La acción de Rock and Rule transcurre en un mundo posapocalíptico. El villano de turno es el malvado Mok Swagger (nada menos que Iggy Pop y Lou Reed le prestaron sus voces), una estrella intergaláctica del rock and roll que, ya avejentada, siente acercarse el ocaso de su carrera; Mok es una caricatura bastante malintencionada de Mick Jagger, que se sintió ofendido y denunció al equipo de Rock and Rule (obsérvese, a todo esto, que en 1982 ya se consideraba a Mick Jagger una vieja gloria). Las ambiciones de Mok no se limitan a relanzar su carrera y perpetuar su fama, sino que lo pretende hacer invocando mediante su música a un monstruo de otra dimensión al que utilizará para dominar el universo. Pero hay un contratiempo: para entonar el conjuro que abre la puerta dimensional, un ceremonial satánico en toda regla, hace falta una voz femenina con un timbre muy específico. Mok busca y rebusca, y finalmente encuentra a su vocalista en un concurso de bandas locales: se trata de la bella Angel (su voz es Debbie Harry). Por supuesto, Angel se niega a colaborar con Mok en sus planes de dominación mundial; pero el siniestro divo no necesita la aquiescencia de la cantante: como si de una versión lisérgica del martirio de Santa Eulalia se tratase, Angel es encadenada y conectada, a guisa de crucifixión, a un ciclópeo órgano electrónico, mediante el cual Mok puede controlar su voz a voluntad usando el interfaz de un teclado de piano. Este artilugio sería el sueño de muchos productores musicales, cansados de lidiar con los caprichos de las cantantes.

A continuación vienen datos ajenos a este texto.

(* ===== verification/IntProps.v ===== *)
(** * What the exception interposers guarantee

    The properties of [Interposer] and [Idt], proved from the lemmas of
    [InterposerSpec] and [Idt], each followed by an instance at a concrete
    input. *)
From S2P Require Import Prelude X86 Interposer InterposerSpec Idt.

Open Scope Z_scope.

(** ** A machine to try the handlers on *)

(** Every register holds [sp]; memory holds [int3] instructions from [text] on and
    zeroes elsewhere, except for one word. *)
Definition demo_cpu (sp a v : Z) (d6 d7 : Z) : cpu :=
  Cpu (λ _, sp) 0 0x10 0x202 0x18 0x5000 d6 d7 (mem_store 8 (λ x, if x <? 0x9000 then 0 else 0xcc) a v).
Definition demo_callee : callee := Callee 0x400123 256 (λ x, x mod 256) (λ _, 0xdead).

Lemma demo_regs sp a v d6 d7 : (0 <=? sp) && (sp <? 2 ^ 64) = true → regs_ok (demo_cpu sp a v d6 d7).
Proof. intros [H1%Z.leb_le H2%Z.ltb_lt]%andb_true_iff r. cbn. lia. Qed.

(** C4: the page fault and the double fault interposers give the kernel's page
    fault handler the interrupted context unchanged: every register, the control
    registers and all memory above the error code are as they were; only the
    error code differs, which has the user bit set (page fault) or says user and
    write (double fault). *)
Theorem interposers_transparent e c :
  regs_ok c → 0 <= ce_frame e <= 2 ^ 32 →
  (∃ c', INTERPOSER_HANDLER e tf_c_entry c = Done tt c' ∧
     went_on c c' (Z.lor (word (mem c) (regs c RSP)) USER_FT)) ∧
  (∃ c', INTERPOSER_HANDLER e df_c_entry c = Done tt c' ∧ went_on c c' (Z.lor USER_FT WR_FT)).
Proof. intros Hok He. split; [exact (tf_spec e c Hok He)|exact (df_spec e c Hok He)]. Qed.

Lemma interposers_transparent_witness :
  let c := demo_cpu 0x7000 0x7000 2 0 0 in
  (∃ c', INTERPOSER_HANDLER demo_callee tf_c_entry c = Done tt c' ∧
     went_on c c' (Z.lor (word (mem c) (regs c RSP)) USER_FT)) ∧
  (∃ c', INTERPOSER_HANDLER demo_callee df_c_entry c = Done tt c' ∧ went_on c c' (Z.lor USER_FT WR_FT)).
Proof.
  apply (interposers_transparent demo_callee (demo_cpu 0x7000 0x7000 2 0 0)).
  - apply demo_regs. vm_compute. reflexivity.
  - vm_compute. split; intros H; discriminate H.
Defined.

(** the breakpoint handler returns to the instruction that trapped with all
    registers and flags as they were, and has put the byte [0x0f] back in place
    of the [int3]; no other memory above the frame changed. *)
Theorem int3_trap e fuel c :
  let sp := regs c RSP in let t := u64 (word (mem c) sp - 1) in
  regs_ok c → 0 <= ce_frame e <= 2 ^ 32 → 40 <= u64 (t - sp) < 2 ^ 61 → byte (mem c) t = 0xcc →
  ∃ c', TRAP_HANDLER e (bp_c_entry (S fuel)) c = Done tt c' ∧
    rip c' = t ∧ cs c' = word (mem c) (sp + 8) ∧ rflags c' = word (mem c) (sp + 16) ∧
    regs c' RSP = word (mem c) (sp + 24) ∧ ss c' = word (mem c) (sp + 32) ∧
    (∀ r, r ≠ RSP → regs c' r = regs c r) ∧ byte (mem c') t = 0xf ∧
    ∀ x, 8 <= u64 (x - sp) < 2 ^ 61 → u64 x ≠ t → mem c' x = mem c x.
Proof. exact (int3_spec e fuel c). Qed.

Lemma int3_trap_witness :
  let c := demo_cpu 0x7000 0x7000 0x9101 0 0 in
  ∃ c', TRAP_HANDLER demo_callee (bp_c_entry 1) c = Done tt c' ∧ rip c' = 0x9100 ∧
    byte (mem c') 0x9100 = 0xf.
Proof.
  destruct (int3_trap demo_callee 0 (demo_cpu 0x7000 0x7000 0x9101 0 0)) as (c' & H1 & H2 & _ & _ & _ & _ & _ & H3 & _).
  - apply demo_regs. vm_compute. reflexivity.
  - vm_compute. split; intros H; discriminate H.
  - vm_compute. split; [intros H; discriminate H|reflexivity].
  - vm_compute. reflexivity.
  - exists c'. split; [exact H1|]. split; [exact H2|exact H3].
Defined.

(** C20: the debug exception handler, with its scratchpad above the stack it runs on and a frame of
    its C function of at most 4 GB, returns to the interrupted instruction with
    all registers, CR3 and DR6 as they were. Of DR7 it clears the enable bits of the breakpoints
    that DR6 reports, and the two condition bits of those of them that
    were enabled, and no other bit. The scratchpad records the breakpoint (the highest that is
    locally enabled, else the highest that is globally enabled, else 9), the new DR7, CR3, the
    registers and the instruction pointer. *)
Theorem debug_trap e hdl_pg c :
  let sp := regs c RSP in let pad := word (mem c) (scratch_slot hdl_pg) in
  regs_ok c → 0 <= ce_frame e <= 2 ^ 32 →
  u64 (scratch_slot hdl_pg - sp) < 2 ^ 61 → 40 <= u64 (pad - sp) < 2 ^ 60 →
  ∃ c', TRAP_HANDLER e (db_c_entry hdl_pg) c = Done tt c' ∧ returns_to (mem c) sp c' ∧
    (∀ r, r ≠ RSP → regs c' r = regs c r) ∧ cr3 c' = cr3 c ∧ dr6 c' = dr6 c ∧
    db_recorded (hit_number (dr6 c) (dr7 c)) (dr7 c') c pad (mem c') ∧
    ∀ k, 0 <= k → Z.testbit (dr7 c') k =
      Z.testbit (dr7 c) k &&
      negb (if k <? 8 then Z.testbit (dr6 c) (k / 2)
            else (16 <=? k) && (k <? 32) && (k mod 4 <? 2) && triggered (dr6 c) (dr7 c) ((k - 16) / 4)).
Proof.
  intros sp pad Hok He Hslot Hpad.
  destruct (db_spec e hdl_pg c Hok He Hslot Hpad) as (c' & Hrun & Hret & Hregs & H3 & H6 & H7 & Hrec).
  exists c'. split; [exact Hrun|]. split; [exact Hret|]. split; [exact Hregs|].
  split; [exact H3|]. split; [exact H6|]. rewrite db_tests_hit, <- H7 in Hrec. split; [exact Hrec|].
  intros k Hk. rewrite H7. by apply db_tests_bit.
Qed.

(** Breakpoint 2 is hit and locally enabled, with length bits set. *)
Lemma debug_trap_witness :
  let c := demo_cpu 0x6000 0x6ff8 0x8000 4 (Z.lor 0x300 (Z.lor (Z.shiftl 3 4) (Z.shiftl 15 24))) in
  ∃ c', TRAP_HANDLER demo_callee (db_c_entry 0x6123) c = Done tt c' ∧
    word (mem c') (0x8000 + sp_dr_hit) = 2 ∧ Z.testbit (dr7 c') 4 = false ∧
    Z.testbit (dr7 c') 24 = false ∧ Z.testbit (dr7 c') 26 = true.
Proof.
  destruct (debug_trap demo_callee 0x6123 (demo_cpu 0x6000 0x6ff8 0x8000 4 (Z.lor 0x300 (Z.lor (Z.shiftl 3 4) (Z.shiftl 15 24)))))
    as (c' & H1 & _ & _ & _ & _ & [H2 _] & H3).
  - apply demo_regs. vm_compute. reflexivity.
  - vm_compute. split; intros H; discriminate H.
  - vm_compute. reflexivity.
  - vm_compute. split; [intros H; discriminate H|reflexivity].
  - exists c'. split; [exact H1|]. split; [exact H2|].
    split; [|split]; rewrite H3 by lia; reflexivity.
Defined.

(** ** The descriptor table *)

(** The 256 vectors of a machine whose handlers are at [0x1000 * v]. *)
Definition demo_table : list idt_entry :=
  (λ v, set_offset (0x1000 * Z.of_nat v) (IdtEntry 0 0x10 0 0xe 0 1 0 0 0)) <$> seq 0 256.
Definition demo_idtw : idtw :=
  Idtw {[0xfffffe0000000000 := demo_table]} [Dtr 4095 0xfffffe0000000000; Dtr 4095 0xfffffe0000000000] 0
    (Dtr 0 0) [].
Definition demo_handlers : handlers :=
  Handlers 0xffffffffc0001000 0xffffffffc0002000 0xffffffffc0003000 0xffffffffc0004000.

(** C18: setting up the interposition loads one new table on every processor. Its
    entries for debug, breakpoint, double fault and page fault lead to the
    interposers, in full 64-bit addresses, and keep their other members; all
    other entries are those of the table that was in use, which is untouched. *)
Theorem interposition_setup h w a d t :
  idtrs w !! this_cpu w = Some d → idts w !! base d = Some t → length t = 256%nat → a ≠ base d →
  (∀ v x, redirect h v = Some x → 0 <= x < 2 ^ 64) →
  ∃ w' t', setup_df_interposition h (Some a) w = Done tt w' ∧
    idtrs w' = (λ _, Dtr 4095 a) <$> idtrs w ∧ idts w' !! a = Some t' ∧
    length t' = 256%nat ∧ idts w' !! base d = Some t ∧
    ∀ v e, t !! v = Some e → ∃ e', t' !! v = Some e' ∧
      entry_offset e' = default (entry_offset e) (redirect h v) ∧
      (redirect h v = None → e' = e) ∧ set_offset (entry_offset e) e' = set_offset (entry_offset e) e.
Proof.
  intros Hd Ht Hl Ha Hh. eexists _, (redirected_table h t).
  split; [by apply (setup_run _ _ _ d t); [..|lia]|]. rewrite take_ge by lia. cbn.
  split; [done|]. split; [apply lookup_insert_eq|].
  split; [unfold redirected_table; by rewrite !length_alter|].
  split; [by rewrite lookup_insert_ne|].
  intros v e Hv. exists (redirected h v e). split; [by apply redirected_lookup|].
  unfold redirected. destruct (redirect h v) as [x|] eqn:E; [|done]. cbn.
  split; [by apply offset_roundtrip, (Hh v)|done].
Qed.

Lemma demo_redirects v x : redirect demo_handlers v = Some x → 0 <= x < 2 ^ 64.
Proof. unfold redirect. intros H. repeat (destruct v as [|v]; try discriminate H; try (injection H as <-; vm_compute; split; [intros C; discriminate C|reflexivity])). Qed.

Lemma interposition_setup_witness :
  ∃ w' t', setup_df_interposition demo_handlers (Some 0xffff888000100000) demo_idtw = Done tt w' ∧
    idtrs w' = [Dtr 4095 0xffff888000100000; Dtr 4095 0xffff888000100000] ∧
    idts w' !! 0xffff888000100000 = Some t' ∧
    ∃ e', t' !! 14%nat = Some e' ∧ entry_offset e' = 0xffffffffc0002000.
Proof.
  destruct (interposition_setup demo_handlers demo_idtw 0xffff888000100000
    (Dtr 4095 0xfffffe0000000000) demo_table) as (w' & t' & H1 & H2 & H3 & _ & _ & H4).
  - reflexivity.
  - reflexivity.
  - reflexivity.
  - vm_compute. intros H. discriminate H.
  - apply demo_redirects.
  - exists w', t'. split; [exact H1|]. split; [exact H2|]. split; [exact H3|].
    destruct (H4 14%nat (set_offset 0xe000 (IdtEntry 0 0x10 0 0xe 0 1 0 0 0)) eq_refl) as (e' & H5 & H6 & _).
    exists e'. split; [exact H5|exact H6].
Defined.

(** C40: unloading the module puts the old table back on the processor it runs on
    only: every other processor keeps using the table the module allocated. When
    the allocation fails, the set-up writes through the null pointer. *)
Theorem interposition_unload h w a d t w1 w2 :
  idtrs w !! this_cpu w = Some d → idts w !! base d = Some t → (256 <= length t)%nat →
  greeter_init w = Done 0 w1 → setup_df_interposition h (Some a) w1 = Done tt w2 →
  setup_df_interposition h None w = Fault ∧
  ∃ w3, greeter_exit w2 = Done tt w3 ∧ idtrs w3 !! this_cpu w = Some d ∧
    ∀ k, k ≠ this_cpu w → idtrs w3 !! k = (λ _, Dtr 4095 a) <$> idtrs w !! k.
Proof.
  intros Hd Ht Hl Hinit Hset.
  assert (sidt w = Done d w) as Hsidt by (unfold sidt; rewrite (bind_done _ _ w w w) by reflexivity; by rewrite Hd).
  assert (w1 = set_old d w) as ->.
  { unfold greeter_init in Hinit. rewrite (bind_done _ _ _ _ _ Hsidt) in Hinit. by injection Hinit. }
  rewrite (setup_run h (set_old d w) a d t) in Hset by done. injection Hset as <-. split.
  { unfold setup_df_interposition. rewrite (bind_done _ _ w None w); [reflexivity|].
    unfold duplicate_idt. by step_by Hsidt. }
  eexists. split; [reflexivity|]. cbn. pose proof (lookup_lt_Some _ _ _ Hd) as Hlt. split.
  - apply list_lookup_insert_eq. by rewrite length_fmap.
  - intros k Hk. by rewrite list_lookup_insert_ne, list_lookup_fmap.
Qed.

Lemma interposition_unload_witness :
  let w1 := set_old (Dtr 4095 0xfffffe0000000000) demo_idtw in
  let w2 := set_idtrs (fmap (λ _, Dtr 4095 0x9000))
    (set_idts <[0x9000 := redirected_table demo_handlers (take 256 demo_table)]> w1) in
  ∃ w3, greeter_exit w2 = Done tt w3 ∧ idtrs w3 = [Dtr 4095 0xfffffe0000000000; Dtr 4095 0x9000].
Proof.
  cbv zeta.
  destruct (interposition_unload demo_handlers demo_idtw 0x9000 (Dtr 4095 0xfffffe0000000000) demo_table
    (set_old (Dtr 4095 0xfffffe0000000000) demo_idtw)
    (set_idtrs (fmap (λ _, Dtr 4095 0x9000))
      (set_idts <[0x9000 := redirected_table demo_handlers (take 256 demo_table)]>
        (set_old (Dtr 4095 0xfffffe0000000000) demo_idtw)))) as (_ & w3 & H1 & _ & _).
  - reflexivity.
  - reflexivity.
  - apply Nat.leb_le. reflexivity.
  - reflexivity.
  - apply (setup_run demo_handlers (set_old (Dtr 4095 0xfffffe0000000000) demo_idtw) 0x9000
      (Dtr 4095 0xfffffe0000000000) demo_table); [reflexivity..|apply Nat.leb_le; reflexivity].
  - exists w3. split; [exact H1|]. injection H1 as <-. reflexivity.
Defined.
(* ===== verification/AdaptorAsm.v ===== *)
(** * The entry code of the fault adaptors ([kcuttest/efasm.kS], [pfasm.kS])

    Every vector that was moved to the exception stack enters at its own stub,
    which notes the kernel's handler and goes on to common code that copies the
    exception frame to the stack the handler expects and returns into the handler.
    The page fault adaptor's handlers change the error code of a fault that an
    elevated thread takes. The machine is that of [X86] with the two GS bases and
    CR2; of the flags only the direction and interrupt flags are kept, and a
    conditional jump is a conditional on the value that was tested. Jumps to the
    labels that only mark an unexpected state and come straight back are left
    out. Memory is flat: an access does not fault. *)
From S2P Require Import X86.
From S2P Require Import Prelude.

Open Scope Z_scope.

Record acpu := Acpu { core : cpu; gs_base : Z; kernel_gs_base : Z; cr2 : Z }.

Definition on_core {A} (m : M cpu A) : M acpu A := λ a,
  match m (core a) with
  | Done x c => Done x (Acpu c (gs_base a) (kernel_gs_base a) (cr2 a))
  | Exited k c => Exited k (Acpu c (gs_base a) (kernel_gs_base a) (cr2 a))
  | Aborted => Aborted | Fault => Fault | NoFuel => NoFuel
  end.

(** Addresses the linker knows, offsets in the kernel's structures. *)
Record asm_symbols := AsmSymbols {
  ef_adaptor_orig_isrs_at : Z;
  cpu_tss_rw : Z;
  TSS_sp0 : Z;
  current_task : Z;
  TASK_symbiote_elevated : Z;
  THREAD_SIZE : Z;
  df_handler_location_at : Z;
  exc_page_fault_at : Z;
  exc_double_fault_at : Z;
  exc_general_protection_at : Z;
  pf_cnt_at : Z;
  df_cnt_at : Z;
  gp_cnt_at : Z;
}.

Definition ERRCODE_PF_WRITE : Z := Z.shiftl 1 1.
Definition ERRCODE_PF_USER : Z := Z.shiftl 1 2.
Definition RFLAGS_SWAPPED_GS : Z := Z.shiftl 1 29.
Definition RFLAGS_SWAPPED_GS_MASK : Z := u32 (Z.lnot (Z.shiftl 1 29)).
Definition USER_CS : Z := 0x33.
Definition USER_SS : Z := 0x2b.

(** ** Instructions *)

(** The sign flag after a test of a quad word. *)
Definition sign (v : Z) : bool := Z.testbit v 63.

Definition set_rflags (f : Z → Z) (c : cpu) : cpu := set_frame (rip c) (cs c) (f (rflags c)) (ss c) c.
Definition cld : M acpu unit := on_core (modifyM (set_rflags (λ f, Z.clearbit f 10))).
Definition sti : M acpu unit := on_core (modifyM (set_rflags (λ f, Z.setbit f 9))).
Definition cli : M acpu unit := on_core (modifyM (set_rflags (λ f, Z.clearbit f 9))).

(** [movq off(%a),%r], [movq %r,off(%a)], [movq $v,off(%a)], [movq sym(%rip),%r] *)
Definition load_from (off : Z) (a r : reg) : M acpu unit :=
  on_core (p ← getr a; v ← ld (p + off); setr r v).
Definition store_to (r : reg) (off : Z) (a : reg) : M acpu unit :=
  on_core (p ← getr a; v ← getr r; st (p + off) v).
Definition store_imm (v off : Z) (a : reg) : M acpu unit := on_core (p ← getr a; st (p + off) v).
Definition load_sym (addr : Z) (r : reg) : M acpu unit := on_core (v ← ld addr; setr r v).
(** [orl $v,off(%a)], [andl $v,off(%a)]: four bytes *)
Definition orl (v off : Z) (a : reg) : M acpu unit :=
  on_core (p ← getr a; x ← ldn 4 (p + off); stn 4 (p + off) (Z.lor x v)).
Definition andl (v off : Z) (a : reg) : M acpu unit :=
  on_core (p ← getr a; x ← ldn 4 (p + off); stn 4 (p + off) (Z.land x v)).
(** The value [testl $v,off(%a)] tests. *)
Definition testl (v off : Z) (a : reg) : M acpu Z :=
  on_core (p ← getr a; x ← ldn 4 (p + off); mret (Z.land x v)).
(** [and $v,%r], [lea sym(%rip),%r], [lea off(%a),%r] *)
Definition and_imm (v : Z) (r : reg) : M acpu unit := on_core (x ← getr r; setr r (Z.land x v)).
Definition lea (addr : Z) (r : reg) : M acpu unit := on_core (setr r addr).
Definition lea_off (off : Z) (a r : reg) : M acpu unit := on_core (p ← getr a; setr r (p + off)).
Definition pushq (r : reg) : M acpu unit := on_core (push r).
Definition popq (r : reg) : M acpu unit := on_core (pop r).
Definition movq (r r' : reg) : M acpu unit := on_core (mov r r').
Definition movq_imm (v : Z) (r : reg) : M acpu unit := on_core (mov_imm v r).
Definition addq (v : Z) (r : reg) : M acpu unit := on_core (add_imm v r).
Definition reg_of (r : reg) : M acpu Z := on_core (getr r).
Definition retq : M acpu unit := on_core ret.
(** [jmp *sym], [incq sym] *)
Definition jmp_at (addr : Z) : M acpu unit := on_core (v ← ld addr; modifyM (set_rip v)).
Definition incq (addr : Z) : M acpu unit := on_core (v ← ld addr; st addr (v + 1)).

Definition rdgsbase (r : reg) : M acpu unit := a ← getM; on_core (setr r (gs_base a)).
Definition swapgs : M acpu unit :=
  modifyM (λ a, Acpu (core a) (kernel_gs_base a) (gs_base a) (cr2 a)).
Definition mov_cr2 (r : reg) : M acpu unit := a ← getM; on_core (setr r (cr2 a)).
(** [movq %gs:off,%r] and [movq %gs:off(%a),%r] *)
Definition gs_load (off : Z) (r : reg) : M acpu unit :=
  a ← getM; on_core (v ← ld (gs_base a + off); setr r v).
Definition gs_load_from (off : Z) (b r : reg) : M acpu unit := p ← reg_of b; gs_load (p + off) r.
(** The byte [testb $1,off(%a)] tests. *)
Definition testb1 (off : Z) (a : reg) : M acpu Z :=
  on_core (p ← getr a; x ← ldn 1 (p + off); mret (Z.land x 1)).

(** [rep movsq]; the direction flag says which way. *)
Fixpoint movsq (n : nat) (d : Z) : M cpu unit :=
  match n with
  | O => mret tt
  | S n =>
      s ← getr RSI; t ← getr RDI; v ← ld s; _ ← st t v;
      _ ← setr RSI (s + d); _ ← setr RDI (t + d); c ← getr RCX; _ ← setr RCX (c - 1); movsq n d
  end.
Definition rep_movsq : M acpu unit :=
  on_core (n ← getr RCX; f ← getsM rflags; movsq (Z.to_nat n) (if Z.testbit f 10 then -8 else 8)).

(** ** [pfasm.kS] *)
Section asm.
Context (sy : asm_symbols).

(** Label [.Lerr_c_skip_set_dest] and what follows; RDI is the destination. *)
Definition err_code_copy : M acpu unit :=
_ ← gs_load (current_task sy) RSI;
e ← testb1 (TASK_symbiote_elevated sy) RSI;
_ ← (if e =? 0 then mret tt
     else _ ← mov_cr2 RCX; v ← reg_of RCX;
          if sign v then mret tt
          else seqM [orl ERRCODE_PF_USER 0x20 RSP; store_imm USER_CS 0x30 RSP; store_imm USER_SS 0x48 RSP]);
_ ← seqM [addq (-0x50) RDI; movq RSP RSI; movq_imm 10 RCX; rep_movsq; lea_off (-0x50) RDI RSP];
f ← testl RFLAGS_SWAPPED_GS 0x38 RSP;
_ ← (if f =? 0 then mret tt
     else seqM [swapgs; andl RFLAGS_SWAPPED_GS_MASK 0x38 RSP]);
seqM [popq RCX; popq RSI; popq RDI; retq].

Definition pf_adaptor_asm_fix_ist_no_err_code : M acpu unit :=
_ ← seqM [pushq RDI; movq_imm 0 RDI; movq RSP RDI; and_imm 0xfff RDI;
          load_from 0x28 RSP RDI; pushq RSI; pushq RCX];
v ← reg_of RDI;
_ ← (if sign v then mret tt
     else _ ← rdgsbase RDI; g ← reg_of RDI;
          if sign g then _ ← lea (cpu_tss_rw sy) RDI; gs_load_from (TSS_sp0 sy) RDI RDI
          else seqM [swapgs; lea (cpu_tss_rw sy) RDI; gs_load_from (TSS_sp0 sy) RDI RDI; swapgs]);
seqM [addq (-0x48) RDI; movq RSP RSI; movq_imm 9 RCX; rep_movsq; lea_off (-0x48) RDI RSP;
      popq RCX; popq RSI; popq RDI; retq].

Definition pf_adaptor_asm_fix_ist_err_code : M acpu unit :=
_ ← cld;
sp ← reg_of RSP;
if Z.land sp 8 =? 0 then pf_adaptor_asm_fix_ist_no_err_code
else
  _ ← seqM [pushq RDI; movq_imm 0 RDI; movq RSP RDI; and_imm 0xfff RDI;
            load_from 0x30 RSP RDI; pushq RSI; pushq RCX; rdgsbase RCX];
  g ← reg_of RCX;
  _ ← (if sign g then mret tt else _ ← swapgs; orl RFLAGS_SWAPPED_GS 0x38 RSP);
  d ← reg_of RDI;
  if negb (sign d) then
    _ ← seqM [lea (cpu_tss_rw sy) RDI; gs_load_from (TSS_sp0 sy) RDI RDI]; err_code_copy
  else
    _ ← seqM [lea (cpu_tss_rw sy) RSI; gs_load_from (TSS_sp0 sy) RSI RSI;
              addq (- (THREAD_SIZE sy + 0x1000)) RSI; mov_cr2 RCX; and_imm 0xfffffffffffff000 RCX];
    x ← reg_of RCX; y ← reg_of RSI;
    if negb (sign (Z.land x y)) then err_code_copy
    else seqM [popq RCX; popq RSI; popq RDI; addq 8 RSP; jmp_at (df_handler_location_at sy)].

(** [efasm.kS]: the stub of vector [i]. *)
Definition ef_isr (i : Z) : M acpu unit :=
_ ← seqM [addq (-8) RSP; pushq RDI; load_sym (ef_adaptor_orig_isrs_at sy + 8 * i) RDI;
          store_to RDI 8 RSP; popq RDI];
pf_adaptor_asm_fix_ist_err_code.

(** The stack is touched when it is a user stack. *)
Definition stack_touch : M acpu unit :=
sp ← reg_of RSP;
if sign sp then mret tt
else seqM [sti; on_core (p ← getr RSP; stn 1 (p - 0x1000) 1); cli].

(** Whether the fault was taken by an elevated thread; RAX is lost. *)
Definition elevated : M acpu bool :=
_ ← rdgsbase RAX; g ← reg_of RAX;
if negb (sign g) then mret false
else _ ← gs_load (current_task sy) RAX;
     e ← testb1 (TASK_symbiote_elevated sy) RAX; mret (negb (e =? 0)).

Definition pf_adaptor_asm_fix_err_code_u : M acpu unit :=
_ ← incq (pf_cnt_at sy);
_ ← stack_touch;
_ ← pushq RAX;
e ← elevated;
_ ← (if e : bool then orl ERRCODE_PF_USER 8 RSP else mret tt);
_ ← popq RAX;
jmp_at (exc_page_fault_at sy).

Definition pf_adaptor_asm_fix_err_code_uw : M acpu unit :=
_ ← incq (df_cnt_at sy);
_ ← pushq RAX;
e ← elevated;
if e : bool then
  _ ← orl (Z.lor ERRCODE_PF_USER ERRCODE_PF_WRITE) 8 RSP; _ ← popq RAX; jmp_at (exc_page_fault_at sy)
else _ ← popq RAX; jmp_at (exc_double_fault_at sy).

Definition pf_adaptor_asm_fix_err_code_gp : M acpu unit :=
_ ← incq (gp_cnt_at sy); _ ← stack_touch; jmp_at (exc_general_protection_at sy).
End asm.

Angel acechada por el monstruo: fotograma de Rock and Rule (1983)
Angel acechada por el monstruo: fotograma de Rock and Rule (1983)

En tanto fantasía de bondage sadomusical, hay una carga erótica innegable en la imagen de Angel amarrada al sintetizador: una Andrómeda posmoderna esperando la llegada del monstruo que viene a devorarla, no desde los abismos del mar, como en el mito clásico, sino desde otra dimensión. No hace falta rascar mucho para encontrar aquí un subtexto rico en matices: ese monstruo, proteico y lovecraftiano, al que Angel invoca con su canción es, en cierto modo, una materialización de nuestra perversa relación con la tecnología que nos rodea, abraza y esclaviza; un medio tecnológico al que, hoy más que nunca, estamos permanentemente enchufados, como si de un pulmón de acero se tratara, y con el que tenemos, en gran medida, una relación libidinal. Quizá los delirios fantacientíficos de Rock and Rule pretendieran dar la voz de alarma: algún día ya no tocaremos instrumentos, sino que los instrumentos nos tocarán a nosotros. Estáis avisados.